Column: Sometimes, moms, being smart is admitting you don't know

By Marie Rossiter

Guest columnist

There was a time I used to consider myself rather intelligent. I have official documentation that proves that I’m no slouch when it comes having “smarticle particles,” as my girls like to call it. I had good report cards, won awards for academic achievement and even went on to earn a Master’s degree in education. Two states even saw fit to give me a teaching license so I could pass on my wisdom and vast experience to future generations.

Then, I had kids of my own and everything changed.

I don’t recall taking my collective knowledge and heaving it in the trash along with the countless diapers I changed in my girls’ early years. Yet, somehow, as my kids get older, I get more clueless.

My kids think I’m smart — but, only when it’s convenient for them. Their opinion of my intelligence changes as often as the wind blows. Sadly, there is no forecaster who can help me predict what my girls will think of me on a particular day: will it be sunny and bright or dark and gloomy for mom? Who knows?

It’s a system that works perfectly for them and drives me absolutely insane! There is no logic or reason to this system.  In many ways, my girls expect me to know everything. They quiz me with a wide range of questions:

“Mom! Where are my socks?”

“Mom!  What time does dance rehearsal start?”

“Mom! Can you help me with my homework?”

I have all the answers. Mom is brilliant!

In the next breath, though, when they ask me what I think about something, whether it’s their homework or how they cleaned their room or even how to do something they’ve never done before, I suddenly become the dumbest person on Earth! I give them an educated opinion and they question me in a whole new way:

“What do you mean I made a mistake? Where?”
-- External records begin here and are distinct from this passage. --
(** * gofem documentation builder ([xgendoc.py]): model and verification

    The script loads the [LICENSE] text, then drives [/bin/sh] through
    [subprocess.Popen(..., shell=True)]: every file it produces is written by
    an [echo "..." > file] or [... >> file] command line, and links are fixed
    by a [sed -i] substitution.  The model therefore has three layers:

    - the pure string functions of the script ([header], [footer],
      [pkgheader], [pkgitem], the flat file name);
    - the command interpreter, for the command lines the script can issue
      (quoting, redirection, [echo], [godoc], [sed]);
    - the script itself, as a program in a small state-and-exception monad
      over the file system and the console. *)

From Stdlib Require Import String Ascii List ZArith Lia Bool.
From stdpp Require Import gmap strings.
Import ListNotations.

#[local] Open Scope string_scope.
#[local] Arguments String.append : simpl nomatch.

(** ** Text *)

(** Characters that cannot be written inside a literal. *)
Definition NL : string := String "010"%char EmptyString.
Definition DQ : string := String "034"%char EmptyString.
Definition BSL : string := String "092"%char EmptyString.
(** [BQ] is the two-character sequence backslash, double quote: what the
    Python source spells as two backslashes and a quote inside its (non-raw)
    string literals. *)
Definition BQ : string := BSL ++ DQ.

Definition ascii_eqb_nat (c : ascii) (n : nat) : bool := Nat.eqb (nat_of_ascii c) n.

Fixpoint drop_str (n : nat) (s : string) : string :=
  match n, s with
  | O, _ => s
  | S _, EmptyString => EmptyString
  | S k, String _ s' => drop_str k s'
  end.

Fixpoint mem_char (c : ascii) (s : string) : bool :=
  match s with
  | EmptyString => false
  | String d s' => Ascii.eqb c d || mem_char c s'
  end.

Fixpoint all_chars (f : ascii -> bool) (s : string) : bool :=
  match s with
  | EmptyString => true
  | String c s' => f c && all_chars f s'
  end.

(** [occurs_at p s i]: the text [p] occurs in [s] at offset [i]. *)
Definition occurs_at (p s : string) (i : nat) : bool :=
  Nat.leb i (String.length s) && String.prefix p (drop_str i s).

(** [occurs p s]: [p] is a substring of [s] (Python's [p in s]). *)
Fixpoint occurs (p s : string) : bool :=
  String.prefix p s ||
  match s with
  | EmptyString => false
  | String _ s' => occurs p s'
  end.

(** Replacement of every occurrence of a non-empty [old], scanning from the
    left and resuming after each replaced occurrence.  [skip] counts the
    characters of a matched occurrence that are still to be passed over. *)
Fixpoint replace_from (old new : string) (skip : nat) (s : string) : string :=
  match s with
  | EmptyString => EmptyString
  | String c s' =>
      match skip with
      | S k => replace_from old new k s'
      | O =>
          if String.prefix old s
          then new ++ replace_from old new (String.length old - 1) s'
          else String c (replace_from old new 0 s')
      end
  end.

Definition replace_all (old new s : string) : string := replace_from old new 0 s.

(** Python's [str.replace(old, new)].  With an empty [old], Python inserts
    [new] before every character and at the end. *)
Fixpoint intersperse (new s : string) : string :=
  match s with
  | EmptyString => new
  | String c s' => new ++ String c (intersperse new s')
  end.

Definition str_replace (s old new : string) : string :=
  match old with
  | EmptyString => intersperse new s
  | _ => replace_all old new s
  end.

(** Python 2 [str.strip()] with no argument: removes leading and trailing
    characters among space, tab, newline, carriage return, vertical tab and
    form feed. *)
Definition py_space (c : ascii) : bool :=
  let n := nat_of_ascii c in
  Nat.eqb n 32 || (Nat.leb 9 n && Nat.leb n 13).

Fixpoint lstrip (s : string) : string :=
  match s with
  | EmptyString => EmptyString
  | String c s' => if py_space c then lstrip s' else s
  end.

Fixpoint rstrip (s : string) : string :=
  match s with
  | EmptyString => EmptyString
  | String c s' =>
      match rstrip s' with
      | EmptyString => if py_space c then EmptyString else String c EmptyString
      | r => String c r
      end
  end.

Definition strip (s : string) : string := lstrip (rstrip s).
“I picked up in my room! Can’t you see that?”

“Are you sure that’s how you do that?”

I wonder how they got so smart so quickly.

But, then they flip it again and ask me these crazy questions they think I know because they somehow mistake me for a walking encyclopedia.  At the school bus stop the other day, my 9-year-old asked me why it is when she turns her head in one direction, her eyes moves the opposite way.

Huh?

She looked at me with absolute confidence I had the answer. Meanwhile, I stood there looking up toward the heavens, longing for the days when she asked “why is the sky blue?” At least, I had a decent answer for that one.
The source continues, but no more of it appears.